Geneviève Robichaud

Geneviève Robichaud’s research and writings focus ardently on translation, poetry and theory. With Erin Wunker and Sina Queyras, she is the co-editor of Avant Desire: A Nicole Brossard Reader (Coach House Books 2020) and is the author of a book on translation poetics forthcoming from McGill-Queen’s University Press.

These days, I come to Ulysses through Penelope: Penelope, the origin and end of adventure, as Susan Friedman describes her. Penelope: the great fabric/ator and figure of home – waiting as she does for Ulysses to return. There, she weaves and unweaves, remakes “what has already been narrated” (Friedman).

What I am sharing with you here, below, is an introduction I prepared for the re-launch of Gail Scott’s badass yet tender feminist novel, Heroine, which was held at La Librairie Drawn and Quarterly in Montreal in the pre-pandemic month of November 2019. In my introduction, I talk about the snags in narrative of Scott’s prose line.

The writing of the introduction came slowly.

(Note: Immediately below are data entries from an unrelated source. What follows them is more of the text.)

Fixpoint slice_lines (since : Z) (s : slice_state) (lines : list string) : outcome slice_state :=
  match lines with
  | [] => Ok s
  | raw :: lines' => match slice_line since s raw with Ok s' => slice_lines since s' lines' | Raise e => Raise e end
  end.

Definition unpaired (ids : gmap string Z) : Z :=
  Z.of_nat (length (List.filter (fun kv => negb (kv.2 mod 2 =? 0)) (map_to_list ids))).

Definition slice_ok (s : slice_state) : bool := (malformed s =? 0) && (missing_time s =? 0) && (unpaired (request_ids s) =? 0).

Definition METHOD : string := "structural: per-line JSON parseability + ``time`` field presence + request/response ``request.id`` pairing. Vault does NOT ship cryptographic chain across records.".

Definition missing_report (path : string) : json :=
  JObj [("ok", JBool false); ("reason", JStr ("missing: vault audit log file not found at the configured path (" +:+ path +:+ ")"));
        ("method", JStr "structural"); ("lines", JInt 0); ("malformed", JInt 0); ("unpaired", JInt 0); ("checked_at", jdate now)].

Definition slice_report (s : slice_state) : json :=
  JObj [("ok", JBool (slice_ok s)); ("method", JStr METHOD); ("lines", JInt (total s));
        ("kept_lines", JInt (Z.of_nat (length (kept_lines s)))); ("malformed", JInt (malformed s));
        ("missing_time", JInt (missing_time s)); ("unpaired", JInt (unpaired (request_ids s))); ("checked_at", jdate now)].

(** [text] is the decoded file, if it exists. *)
Definition slice_vault_audit_log (path : string) (text : option string) : outcome (string * json) :=
  match text with
  | None => Ok ("", missing_report path)
  | Some text =>
      match threshold now since_days with
      | Raise e => Raise e
      | Ok since =>
          match slice_lines since empty_slice (splitlines text) with
          | Raise e => Raise e
          | Ok s => Ok (join nl (kept_lines s), slice_report s)
          end
      end
  end.
End vault_log.

(** ** System information *)

(** Version lookup, [git rev-parse] (exit status and output, [None] when it
    cannot run or times out) and the migrations directory. *)
Record system_env := mkSystemEnv {
  se_version : option string; se_git : option (Z * string); se_migrations : option (list string)
}.

Definition wg_manager_version (e : system_env) : string := default "unknown" (se_version e).

Definition git_commit (e : system_env) : string :=
  match se_git e with Some (0, out) => strip out | _ => "unknown" end.

(** The stem of the last file of [*.py] in name order. *)
Definition stem (name : string) : string :=
  if String.eqb name ".py" then name else String.substring 0 (String.length name - 3) name.
Definition str_le (x y : string) : Prop := str_leb x y = true.
#[global] Instance str_le_dec : RelDecision str_le.
Proof. intros x y. unfold str_le. apply _. Defined.
Definition alembic_head (e : system_env) : string :=
  match se_migrations e with
  | Some files => match last (sorting.merge_sort str_le files) with Some f => stem f | None => "unknown" end
  | None => "unknown"
  end.

Definition collect_system_info (e : system_env) (now since_days : Z) : json :=
  JObj [("generated_at", jdate now); ("since_days", JInt since_days); ("wg_manager_version", JStr (wg_manager_version e));
        ("git_commit", JStr (git_commit e)); ("alembic_head", JStr (alembic_head e)); ("pack_version", JInt PACK_VERSION)].

(** ** The pack *)

(** A file of the pack. *)
Notation pack_file := (string * bytes)%type.

(** Text with characters above U+00FF, as the bytes of its UTF-8 encoding. *)
Definition raw (s : string) : bytes := str_bytes s.

Definition ARTIFACT_DESCRIPTIONS : list (string * bytes) :=
  [("audit_events.json", raw "Application mutation audit log from the MySQL ``auditevent`` table, filtered to the last N days. One row per create/update/delete/revoke/rotate event on a managed resource (server / client / sshkey / certificate / crypto).");
   ("certificates.json", raw "Full ``certificate`` table dump (live + revoked). Each row carries serial / CN / SANs / type / validity window / revocation flag — no PEM material.");
   ("operators.json", raw "Full ``operator`` registry dump (active + disabled). One row per registered admin / operator / auditor.");
   ("vault_audit.log", raw "Vault audit log file (default ``/vault/logs/audit.log``) sliced to the last N days by parsing each line's ``time`` field. One JSON object per line, same shape Vault writes.");
   ("vault_audit_integrity.json", raw "Structural integrity report over the included Vault audit log slice. Vault does NOT ship cryptographic chain across records — this report counts lines, malformed JSON, missing ``time`` fields, and unpaired request/response records.");
   ("system.json", raw "Deployment context: wg-manager version, git commit, alembic head revision, the since-days window applied to the time-filtered files.");
   ("MANIFEST.md", raw "This file — operator-facing index of the pack.");
   ("SHA256SUMS", raw "GNU coreutils-shape SHA-256 line per other file. Verify with ``sha256sum -c SHA256SUMS`` after extraction.")].

(** [_build_manifest(...).encode("utf-8")] *)
Definition build_manifest (files : list pack_file) (since_days : Z) (dir_name : string) : bytes :=
  let listed name := bool_decide (name ∈ files.*1) || bool_decide (name ∈ ["MANIFEST.md"; "SHA256SUMS"]) in
  let lines :=
    [raw "# Evidence pack — " ++ utf8 dir_name; [];
     raw "SOC 2-style evidence pack generated by `wg-manager evidence pack`.";
     raw "Last " ++ raw (dec since_days) ++ raw " days of audit events; full cert + operator inventory.";
     []; raw "## Files"; []]
    ++ ((fun nd => raw "- **`" ++ raw nd.1 ++ raw "`** — " ++ nd.2) <$> List.filter (fun nd => listed nd.1) ARTIFACT_DESCRIPTIONS)
    ++ [[]; raw "## Verification"; []; raw "After extracting, verify the contents have not been tampered with:"; [];
        raw "```bash"; raw "cd " ++ utf8 dir_name; raw "sha256sum -c SHA256SUMS"; raw "```"; [];
        raw "Every entry should report `OK`. A mismatch means the pack was modified after generation."; [];
        raw "## Vault audit-log integrity scope"; [];
        raw "`vault_audit_integrity.json` reports **structural** integrity only (per-line JSON parseability, `time` field presence, request/response `request.id` pairing). Vault does not ship a cryptographic chain across audit records — see [`docs/runbooks/backup-restore.md`](../docs/runbooks/backup-restore.md) and [`docs/vault-cookbook.md`](../docs/vault-cookbook.md) §6 for the operator-side guarantees you actually have."] in
  concat ((fun l => l ++ raw nl) <$> lines).

Definition sum_line (f : pack_file) : string := hex_bytes (sha256 f.2) +:+ "  " +:+ f.1.

Definition build_sha256sums (files : list pack_file) : string :=
  join nl (sum_line <$> List.filter (fun f => negb (String.eqb f.1 "SHA256SUMS")) (sort_items files)) +:+ nl.

(** [strftime("%Y%m%dT%H%M%SZ")] *)
Definition default_pack_dir_name (now : Z) : string :=
  let s := now / 1000000 in
  let '(y, m, d) := civil_from_days (s / 86400) in
  let sec := s mod 86400 in
  "evidence-pack-" +:+ pad 4 y +:+ pad 2 m +:+ pad 2 d +:+ "T" +:+ pad 2 (sec / 3600) +:+ pad 2 (sec / 60 mod 60) +:+
  pad 2 (sec mod 60) +:+ "Z".

Definition core_files (audit certs ops : json) (sliced_log : string) (integrity system : json) : list pack_file :=
  [("audit_events.json", utf8 (json_pretty audit)); ("certificates.json", utf8 (json_pretty certs));
   ("operators.json", utf8 (json_pretty ops)); ("vault_audit.log", utf8 sliced_log);
   ("vault_audit_integrity.json", utf8 (json_pretty integrity)); ("system.json", utf8 (json_pretty system))].
Definition perform (now : Z) (ev : event) : M unit :=
  match ev with
  | ApiRequest r => handle encrypt default_subnet x25519_base env exc pkcs12 now r
  | TaskProvisionServer acq e i b => void (provision_server_task acq e i b)
  | TaskProvisionClient acq e i b => void (provision_client_task acq e i b)
  | TaskReconfigureServer acq e i g => void (reconfigure_server_task acq e i g)
  | TaskRotateHostCert acq e i => void (rotate_host_cert_task acq e i)
  | TaskRotateClientHostCert acq e i => void (rotate_client_host_cert_task acq e i)
  | TaskRotateExpiring renew => void (rotate_expiring_host_certs_task now renew)
  | TaskDiscoverPeers e i => void (discover_peers_task e now i)
  | TaskDiscoverAll envs => void (discover_all_peers_task envs now)
  | TaskSweepTokens retention => void (sweep_enrollment_tokens_task retention now)
  | CertificateOp c => CliCerts.perform pkcs12 now c
  | CliOperatorsAdd cn role name => void (operators_add now cn role name)
  | CliTenantsCreate name slug pool => void (tenants_create now exc name slug pool)
  | CliAttach cn t role => void (operators_attach_tenant now cn t role)
  | CliDetach cn t => void (operators_detach_tenant cn t)
  | Authenticate faults rq => void (authenticate load_pem cfg now faults id rq)
  end.

(** The database after a sequence of events, each at its time, in its
    surroundings and on a session of its own. *)
Definition history (evs : list moment) (d : DB) : DB :=
  fold_left (fun d m => committed (run_in (m_around m) (perform (m_time m) (m_event m)) d).2) evs d.

Lemma kept_perform `{Known} now ev : kept (perform now ev).
Proof.
  destruct ev; simpl;
    try (apply kept_of_anywhere, kept_cert_op); try apply kept_void;
    try (apply kept_of_anywhere; first [apply kept_operators_add | apply kept_tenants_create
      | apply kept_operators_attach | apply kept_operators_detach | apply kept_authenticate]); eauto using kept_handle, kept_provision_server_task,
    kept_provision_client_task, kept_reconfigure_server_task, kept_rotate_host_cert_task,
    kept_rotate_client_host_cert_task, kept_rotate_expiring, kept_discover_peers_task,
    kept_discover_all_peers_task, kept_sweep_tokens.
Qed.

Lemma history_inv `{Known} evs d : db_inv d -> db_inv (history evs d).
Proof.
  unfold history. revert d. induction evs as [|[now o ev] evs IH]; intros d Hd; simpl; [done|]. apply IH.
  pose proof (kept_perform now ev o d Hd) as Hk. unfold keeps in Hk. unfold run_in.
  by destruct (perform now ev (start_in o d)) as [[a|e] w].
Qed.

(** ** Theorems *)

(** C1. The system keeps its database consistent: from a consistent database,
    after any sequence of requests, task runs, certificate operations,
    administration commands and authentications, whatever their arguments and
    outcomes, every foreign key points at a row, the unique columns are
    unique, no token is used more often than allowed, no two clients of a hub
    have the same address, and certificates known to be revoked still are. *)
Theorem system_preserves_invariant `{Known} evs d : db_inv d -> db_inv (history evs d).
Proof. apply history_inv. Qed.
Definition upgrade_0002 : mig := seq
  [create_table "discoveredpeer"
     [id_column; col "server_id" Integer false; col "public_key" (VarChar 255) false; col "allowed_ips" (VarChar 255) false;
      col "endpoint" (VarChar 255) true; col "last_handshake_at" DateTimeType true; col "rx_bytes" BigInteger false;
      col "tx_bytes" BigInteger false; col "persistent_keepalive" Integer true; col "is_managed" BooleanType false;
      col "first_seen_at" DateTimeType false; col "last_seen_at" DateTimeType false]
     [("server_id", "server")] [["server_id"; "public_key"]];
   create_index "ix_discoveredpeer_server_id" "discoveredpeer" ["server_id"] false;
   create_index "ix_discoveredpeer_public_key" "discoveredpeer" ["public_key"] false].
Definition downgrade_0002 : mig := seq
  [drop_index "ix_discoveredpeer_public_key" "discoveredpeer"; drop_index "ix_discoveredpeer_server_id" "discoveredpeer";
   drop_table "discoveredpeer"].

Definition upgrade_0003 : mig := seq
  [alter_nullable "client" "hostname" true; alter_nullable "client" "ssh_username" true; alter_nullable "client" "ssh_key_id" true;
   add_column "client" (col "private_key" TextType true); add_column "client" (col_default_ "is_manual" BooleanType (SBool false))].
Definition downgrade_0003 : mig := seq
  [delete_where mysql "client" (fun r => bool_decide (cell "is_manual" r = SBool true));
   drop_column "client" "is_manual"; drop_column "client" "private_key"; alter_nullable "client" "ssh_key_id" false;
   alter_nullable "client" "ssh_username" false; alter_nullable "client" "hostname" false].
Lemma sim_update_set t c v where_ : is_null v = false ->
  sim (update_set mysql t c v where_) (fun _ => on t (fmap (fun r => if where_ r then <[c := v]> r else r)))
    (fun d0 rs => Forall (fun t' => has_id v (rs t') = true) (fk_targets t c d0)).
Proof.
  intros Hv d0 d rs Hs H0 Hr HC. unfold fk_targets in HC. unfold update_set, with_table in *. rewrite Hs in *.
  destruct (dict_get t (m_schema d)) as [tb|]; [|done]. destruct (find_column c tb); [|done]. rewrite Hv, andb_false_r in *. cbn [andb] in *.
  assert (Hfk : forallb (fun fk => negb (String.eqb fk.1 c) || id_in fk.2 d v) (t_fks tb) = true).
  { apply forallb_forall. intros fk Hin. destruct (String.eqb fk.1 c) eqn:E; [|done]. cbn. unfold id_in. rewrite Hr.
    apply orb_true_iff. right. rewrite Forall_forall in HC. apply HC. apply list_elem_of_fmap. exists fk. split; [done|].
    apply list_elem_of_In, filter_In. by split. }
  rewrite Hfk, andb_false_r. destruct (_ && _ && _); [done|]. by apply alter_sim.
Qed.

Definition table_in (t : string) (d : mdb) : sa_table := default (Table_ [] [] [] []) (dict_get t (m_schema d)).
(** The row can be inserted. *)
Definition insertable (tb : sa_table) (t : string) (given : sql_row) (rs : table_rows) : Prop :=
  let r := complete_row tb (rs t) given in
  forallb (fun k => c_nullable k || negb (is_null (cell (c_name k) r))) (t_columns tb) = true /\
  Forall (fun u => duplicated u (rs t ++ [r]) = false) (["id"] :: t_uniques tb ++ (ix_columns <$> List.filter ix_unique (t_indexes tb))) /\
  Forall (fun fk => has_id (cell fk.1 r) (rs fk.2) = true) (t_fks tb).

Lemma existsb_negb {A} (p q : A -> bool) l : (forall x, p x = negb (q x)) -> forallb q l = true -> existsb p l = false.
Proof. intros Hp Hq. induction l as [|x l IH]; [done|]. cbn in *. apply andb_true_iff in Hq as [H1 H2]. by rewrite Hp, H1, IH. Qed.

Lemma insert_into_run t given d rs tb : dict_get t (m_schema d) = Some tb -> (forall t, rows_of t d = rs t) -> insertable tb t given rs ->
  insert_into mysql t given d = alter t tb (fun _ => rs t ++ [complete_row tb (rs t) given]) d.
Proof.
  intros Ht Hr (Hn & Hu & Hf). unfold insert_into, with_table. rewrite Ht. cbv zeta. rewrite Hr.
  rewrite (existsb_negb _ (fun k => c_nullable k || negb (is_null (cell (c_name k) (complete_row tb (rs t) given)))));
    [|intros k; by destruct (c_nullable k), (is_null _)|exact Hn].
  rewrite Forall_cons in Hu. destruct Hu as [-> Hu]. cbn [orb].
  erewrite (existsb_negb _ (fun u => negb (duplicated u _))); [|intros u; by rewrite negb_involutive|].
  2: { apply forallb_forall. intros u Hin. rewrite Forall_forall in Hu. apply negb_true_iff, Hu. by apply list_elem_of_In. }
  assert (fk_stored mysql tb d (complete_row tb (rs t) given) = true) as ->; [|done].
  unfold fk_stored. apply orb_true_iff. right. apply forallb_forall. intros fk Hin. unfold id_in. rewrite Hr. apply orb_true_iff. right.
  rewrite Forall_forall in Hf. apply Hf. by apply list_elem_of_In.
Qed.

Lemma sim_insert_into t given :
  sim (insert_into mysql t given) (fun d0 => on t (fun l => l ++ [complete_row (table_in t d0) l given]))
    (fun d0 rs => insertable (table_in t d0) t given rs).
Proof.
  intros d0 d rs Hs H0 Hr HC. unfold table_in in *. rewrite Hs in HC.
  destruct (dict_get t (m_schema d)) as [tb|] eqn:E; [|unfold insert_into, with_table in H0; by rewrite Hs, E in H0].
  cbn [default] in HC. rewrite (insert_into_run _ _ _ _ _ E Hr HC).
  assert (H0' : m_schema (insert_into mysql t given d0).2 = set_entry t tb (m_schema d)).
  { revert H0. unfold insert_into, with_table. rewrite Hs, E. repeat (case_match; try done). by rewrite <- Hs. }
  split; [done|]. split; [done|]. intros t'. rewrite rows_of_alter. unfold on. rewrite Hs, E. cbn [default].
  destruct (String.eqb_spec t t') as [<-|]; [done|apply Hr].
Qed.
End statements.
(** Without a snapshot, or without the shipped keys, Vault is not touched. *)
Lemma restore_needs_files late fuel token init snapshot v :
  snapshot = "" \/ (forall keys, shipped_keys init <> Ok keys) ->
  exists e, restore_vault vcall pause late fuel token init snapshot v = (Some (Raise e), v).
Proof.
  intros H. unfold restore_vault. destruct snapshot; [by eexists|]. cbn [nonempty negb]. destruct H as [|H]; [done|].
  unfold and_then at 1. cbn [give]. destruct (shipped_keys init) as [keys|e]; [by destruct (H keys)|eauto].
Qed.

(** A check that succeeds has seen the engines. *)
Lemma verify_saw_mounts late late' fuel token init v paths v' :
  verify_vault vcall pause late late' fuel token init v = (Some (Ok paths), v') -> REQUIRED_MOUNTS ⊆ paths.
Proof.
  unfold verify_vault. unfold and_then at 1. cbn [give]. destruct (shipped_keys init); [|done]. unfold and_then at 1.
  destruct (mounts_loop _ _ _ _ _ _ _ _ v) as [[[m|e]|] v1]; [|done..]. unfold and_then at 1. cbn [give].
  destruct (mount_paths m) as [ps|]; [|done]. destruct (List.filter _ _) eqn:E; [|done]. intros [= <- <-] x Hx.
  apply (proj1 (filter_none_bool _ _)) with (x := x) in E; [|done]. by apply negb_false_iff, mem_true in E.
Qed.

(** A Vault that seals itself again after every unseal keeps the wait going past
    any deadline: the deadline is not looked at on that path. *)
Lemma resealing_outlasts_deadline late key : 
  (forall v, (vcall health v).1 = Some (503, NoBody)) ->
  (forall v, (vcall (mkVaultRequest "PUT" "/v1/sys/unseal" "" (Some (JsonBody (JObj [("key", JStr key)])))) v).1 = sealed_reply false) ->
  forall fuel i v, (wait_active vcall pause late (Some (JList [JStr key])) fuel i v).1 = None.
Proof.
  intros Hh Hu fuel. induction fuel as [|fuel IH]; intros i v; [done|]. cbn [wait_active]. specialize (Hh v).
  destruct (vcall health v) as [a v1]. simpl in Hh. subst a. cbn [from_option fst]. cbn [Z.eqb Pos.eqb andb].
  change (truthy_json (JList [JStr key])) with true. cbv iota.
  assert (exists v2, unseal vcall (JList [JStr key]) v1 = (Some (Ok tt), v2)) as [v2 E].
  { unfold unseal, and_then, give, iterate, unseal_each, and_then, json_call, and_then, call. specialize (Hu v1).
    destruct (vcall _ v1) as [a v2]. simpl in Hu. subst a. by eexists. }
  unfold and_then. change (id ?x) with x. rewrite E. apply IH.
Qed.
End any_vault.

(** An empty or refused snapshot is never taken for one. *)
Lemma snapshot_ok_is_whole addr token isatty fetch out : snapshot_main addr token isatty fetch = (0, out) ->
  isatty = false /\ out <> "" /\ exists chunks, fetch = Chunks chunks /\ out = String.concat "" chunks.
Proof.
  unfold snapshot_main. destruct (negb _); [done|]. destruct (negb _); [done|]. destruct isatty; [done|]. destruct fetch as [| |chunks]; [done..|].
  cbv zeta. intros [= H <-]. split; [done|]. split; [|eauto]. intros E. by rewrite E in H.
Qed.

(** ** A concrete failover *)

(** The documented node itself, on a standby that was never initialized. *)
Definition primary : cluster := mkCluster ["k1"; "k2"; "k3"] 2 "hvs.root" ["cubbyhole/"; "ssh/"; "pki/"; "transit/"].
Definition fresh_node : cluster := mkCluster ["k0"] 1 "hvs.throwaway" [].
Definition snapshot_decode (s : string) : option cluster := if String.eqb s "snap" then Some primary else None.
Definition blank : raft := mkRaft None [] 0 [] false 0 0.
Definition primary_init : option reply := Some (Decoded (JObj [("unseal_keys_b64", JList [JStr "k1"; JStr "k2"; JStr "k3"])])).

Lemma failover_recovers_witness :
  exists v1 v2 paths, restore_vault (answer fresh_node snapshot_decode 3) half_second (fun _ => false) 20 "hvs.root" primary_init "snap" blank = (Some (Ok tt), v1) /\
    verify_vault (answer fresh_node snapshot_decode 3) half_second (fun _ => false) (fun _ => false) 20 "hvs.root" primary_init (restarted 4 v1) =
      (Some (Ok paths), v2) /\ paths ≡ₚ mounts primary /\ v2 = mkRaft (Some primary) (shares primary) 2 [] true 0 0.
Proof.
  apply (failover_recovers fresh_node snapshot_decode 3 4 (answer fresh_node snapshot_decode 3) half_second (restarted 4) (fun s => s)
           ltac:(split; [intros rq v; split; reflexivity|reflexivity..]) primary).
  - split; [apply (bool_decide_unpack _); vm_compute; exact I|simpl; lia].
  - split; [apply (bool_decide_unpack _); vm_compute; exact I|simpl; lia].
  - split; [reflexivity|by left].
  - reflexivity.
  - reflexivity.
  - intros x Hx. unfold REQUIRED_MOUNTS, primary in *. simpl. set_solver.
  - reflexivity.
  - reflexivity.
  - lia.
Defined.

I was a new mother, that was part of it, but it also had to do with my desire to write about where things touch: the “original” Heroine and the “re-launched” Heroine, were they the same thing? Ostensibly, they were the same, but were they really the same? Writing the introduction came slowly also as I attempted to make sentences and half-lines speak to each other. There were several books sprawled around me at any given moment. On the sofa, I re-read essays from Spaces like Stairs like a diligent student. In my notebook, I faithfully copied parts of pages, drawing lines across the lined pages’ gutter to inscribe a note, a thought, an experience. Arrows and circles linked various scribbles. When I’d come back to my notes, some observations turned into ideas. Others, with the passage of time, now felt encoded. I have a tendency to encode when I write. It is a tendency that leans toward a slant or poetic way of thinking, but it is also a way of distorting some part of my private life I want to transform in my writing.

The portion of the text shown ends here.